**Description of the task:** How many lines in the entries below contain the string "Hcalls"? Reply with the number only.

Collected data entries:
"""

(** Every pending node is submitted for evaluation, once. *)
Lemma dispatch_length n all_nodes s futures s' :
  dispatch n all_nodes s = (Ok futures, s') → length futures = length all_nodes.
Proof.
  unfold dispatch. intros Hrun.
  apply bind_ok in Hrun as (pool & s1 & [= <- <-] & Hrun).
  apply bind_ok in Hrun as (npe & s1 & Hnpe & Hrun).
  apply bind_ok in Hrun as ([] & s2 & _ & Hrun).
  unfold lift_result in Hnpe. injection Hnpe as Hnpe _.
  assert (0 < length (workers s)) as Hpool.
  { unfold nodes_per_executor, floordiv in Hnpe. case_decide; [done | lia]. }
  eapply (returns_fold_M _ length
            (λ i, length (worker_slice all_nodes (length (workers s)) npe i))) in Hrun.
  - rewrite sum_list_lengths, concat_slices in Hrun by done. exact Hrun.
  - intros acc i. unfold assign.
    eapply returns_bind; [apply returns_any | intros _ _].
    eapply returns_bind; [apply (returns_map_M _ (λ _ _, True)); intros x; apply returns_any |].
    intros fs Hfs. apply returns_ret.
    rewrite length_app. by rewrite (Forall2_length _ _ _ Hfs).
Qed.

Lemma start_step_keeps {X} (f : ParallelAgent → X) s :
  (∀ s r, f (add_log s r) = f s) →
  (∀ s i m w, f (ran_task s i m w) = f s) →
  (∀ s v, f (set_data_preview s v) = f s) →
  f (start_step s).2 = f s.
Proof.
  intros Hlog Htask Hpreview.
  apply (maintains_start_step (λ s', f s' = f s)); [| | done].
  - intros s' r <-. apply Hlog.
  - by apply update_data_preview_keeps.
Qed.

Lemma reachable_shaped task c j s : reachable task c j s → shaped c s.
Proof.
  assert (∀ s v, shaped c s → shaped c (set_data_preview s v)) as Hpreview by done.
  assert (∀ s i m w, True → shaped c s → shaped c (ran_task s i m w)) as Htask.
  { intros s' i m w _ (Hw & Hn & Hk). split; [| done]. simpl. by rewrite length_insert. }
  induction 1 as [| s Hs IH | s Hs IH].
  - split; [| done]. simpl. by rewrite length_fmap, length_seq.
  - apply (maintains_step (shaped c) (λ _, True)); try done.
    apply maintains_update_data_preview with (allowed := λ _, True); done.
  - apply (maintains_cleanup (shaped c) (λ _, True)); done.
Qed.

(** *** The data preview *)

Lemma preview_cached_task v s i m w :
  m ≠ Call_get_data_preview → preview_cached v s → preview_cached v (ran_task s i m w).
Proof.
  intros Hm [Hv Hcalls]. split; [done |].
  intros [k Hk]. simpl in Hk.
  apply elem_of_app in Hk as [Hk | Hk]; [by apply Hcalls; exists k |].
  apply list_elem_of_singleton in Hk. congruence.
Qed.

(** Once the attribute is set, [update_data_preview] does nothing. *)
Lemma update_data_preview_set s v :
  data_preview s = Some v → update_data_preview s = (Ok tt, s).
Proof.
  intros Hv. unfold update_data_preview, mbind, M_bind, bind. cbn. by rewrite Hv.
Qed.

(** Without the attribute, the preview of the first worker is fetched and
    stored. *)
Lemma update_data_preview_unset s w :
  data_preview s = None → ray_initialized s = true → workers s !! 0 = Some w →
  update_data_preview s
  = (Ok tt, set_data_preview (ran_task s 0 Call_get_data_preview w) (w_data_preview w)).
Proof.
  intros Hattr Hup Hw.
  assert (length (workers s) ≠ 0) as Hpool.
  { apply lookup_lt_Some in Hw. lia. }
  unfold update_data_preview, remote, mbind, M_bind, bind. cbn.
  rewrite Hattr. destruct (decide (length (workers s) = 0)); [done |].
  rewrite Hup, Hw. cbn. by destruct w.
Qed.

(** C8, amended: the constructor sets the data preview of the scheduler, to
    the generated preview if the configuration asks for one and to none
    otherwise; in every state that the scheduler reaches the preview is that
    one, and no worker has been asked for its preview, on the first step or
    on a later one. *)
Theorem preview_set_at_construction task c j s :
  reachable task c j s →
  data_preview s = Some (initial_preview c) ∧ ¬ fetched_preview s.
Proof.
  assert (maintains (preview_cached (initial_preview c)) update_data_preview) as Hupdate.
  { intros s' Hs'. by rewrite (update_data_preview_set s' _ (proj1 Hs')). }
  induction 1 as [| s Hs IH | s Hs IH].
  - split; [done |]. intros [i Hi]. by apply elem_of_nil in Hi.
  - apply (maintains_step (preview_cached (initial_preview c))
             (λ m, m ≠ Call_get_data_preview)); try done.
    intros s' i m w. apply preview_cached_task.
  - apply (maintains_cleanup (preview_cached (initial_preview c))
             (λ m, m ≠ Call_get_data_preview)); try done.
    intros s' i m w. apply preview_cached_task.
Qed.

(** *** Teardown *)

(** C9, amended: after a [cleanup] that has returned, a second [cleanup]
    leaves the state as it is; it returns if the pool is empty, and with at
    least one worker it raises, on the first teardown request, because the
    runtime has been shut down. *)
Theorem second_cleanup s s1 :
  cleanup s = (Ok tt, s1) →
  cleanup s1
  = (match workers s1 with [] => Ok tt | _ :: _ => Raise RaySystemError end, s1).
Proof.
  intros Hrun. unfold cleanup in Hrun.
  apply bind_ok in Hrun as (pool & s0 & [= <- <-] & Hrun).
  apply bind_ok in Hrun as ([] & sx & _ & [= <-]).
  unfold cleanup, mbind, M_bind, bind. cbn.
  destruct (workers sx) as [| w ws]; reflexivity.
Qed.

"""

**Output for this exercise:** 2